Como yo presidía entre 1992 y 2010 una institución que es Medalla de Oro de Vigo, La Asociación de la Prensa, tuve ocasión de recordarle al actual alcalde esa perdida tradición, no por vanidad personal, sino por respeto a quienes me precedieron. En un acto donde se va a entregar esa misma distinción a otras personas e instituciones, como ocurre en otros lugares, lo lógico es que estén presentes las otras corporaciones y entidades precedentes a las que se suma un nuevo miembro. Y no digo yo que se instalen en el escenario, pero sí en la primera fila del patio de butacas o incluso en un palco. Además, tampoco son tantas, sobre todo en cuanto a las personales, por los propios efectos del paso del tiempo. Pero otras entidades, como El Mercantil, Radio Vigo o la Asociación de la Prensa y otros, siguen presentes y podían ser representadas perfectamente.
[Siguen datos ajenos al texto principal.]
(** * Verification of [routing.js]: safe-route computation

    A shallow embedding of [haversine], [pointInPolygon] and
    [computeSafeRoute] (with its inner functions [closestNode], [edgeCost]
    and [extractMin]) and of the node map that the route handler of
    [index.js] passes to it, together with the properties of the route
    computation that the specification states and further properties of
    the code.

    Modelling conventions.
    - A JavaScript number is a value of [num]: [NaN], the two infinities, or
      a finite value carried as an exact rational.  The special values
      follow IEEE 754 / ECMAScript ([Infinity - Infinity] is [NaN], every
      comparison with [NaN] is false, ...).  Rounding of finite results,
      their overflow to an infinity and the sign of zero are not modelled;
      a property that holds only in the absence of overflow is stated for
      magnitudes within [range_bound].
    - [Math.sin], [Math.cos], [Math.sqrt], [Math.atan2] and [Math.PI] are
      supplied by the host ([JSMath]); ECMAScript leaves their values to
      the implementation.
    - A JavaScript object used as a map is an association list in property
      creation order ([obj]); enumeration follows the language's own-key
      order (array-index keys ascending, then the others in creation
      order).  The members inherited from [Object.prototype]
      ([inherited]) are found by the reads [trafficMap[e]] and [nodes[k]]
      of [edgeCost] ([read_score], [truthy_member]); in a comparison an
      inherited member counts as [NaN], like [undefined].  The key
      ["__proto__"] is never created by an assignment: [add_traffic] and
      [load_node] skip it, and the maps keyed by node id ([dist], [prev],
      [adj]) are modelled for node ids other than ["__proto__"].
    - A field that may be absent ([undefined] / [null]) is an [option].
      Flood records and polygon vertices are objects: a [null] among
      them, on which the code throws, is outside the model.
    - The two [while] loops run under an iteration bound ([fuel]); a call
      ends in a [completion]: a returned value, a [TypeError], or the bound.
      [computeSafeRoute_total] shows that the bound is never reached. *)

From Stdlib Require Import String Ascii List ZArith QArith Bool Lia Lqa.
From Stdlib Require Import Permutation Sorting.Sorted.
Import ListNotations.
Sobre este asunto de la Reconquista, Vigo tiene una deuda histórica con un solvente investigador que es, sin duda, la persona que con más rigor ha estudiado este episodio sus personajes y sus consecuencias. Me refiero a Ricardo Troncoso, quien nos ha ilustrado sobre aspectos esenciales de esta parte de la historia, entre ellos, siguió la pista del coronel Chalot, de quien dice que era un soldado valeroso, quien tras seguir a Napoleón acabó fiel a Luis XVIII. Este militar estuvo presente en todas las campañas del gran corso. En Vigo estuvo apenas 20 días y su principal problema era alimentar a su tropa. Realmente, los franceses dejaron pocas cosas aquí, ya que se fueron embarcados en dos fragatas inglesas con gran parte de su impedimenta. Los ingleses lo mantuvieron preso cinco y retornó a su patria en 1814.
Convendría que los vecinos de Vigo supieran que los abades de Couto y Valladares que llamaron a las armas a sus tatarabuelos eran dos reaccionarios de caverna, cuyo objetivo era defender al rey absoluto y sus privilegios, y evitar que de los morrales napoleónicos se desprendiera una sola idea revolucionaria. Cuando los gabachos volvieron en 1823 aquí no se movió ni Cristo, salvo los liberales. Entre José Bonaparte y Fernando VII, no hay duda. Incluso el primero hizo a Vigo capital de provincia. Y cuando Napoleón invadió España dijo: "Vamos a modernizar el país de la Inquisición". Además, militarmente, la Reconquista de Vigo es irrelevante. La batalla decisiva fue la de Pontesampaio, donde se batió al ejército de maniobra. Los soldados de Chalot se fueron de Vigo tan tranquilos, embarcados en dos fragatas inglesas. Si el movimiento vecinal quiere conmemorar a sus antepasados gloriosos que recuerde a los liberales que defendieron la Constitución y la modernidad contra el Estado medieval, que honren a los milicianos que gritaban “Viva La Constitución” frente a los que blandían “Viva el Rey”; a la honrada gente de la Milicia Nacional. Fecha a recordar es 4 de agosto de 1823. Ese día dejamos de ser la capital de provincia y Vigo perdió sus libertades.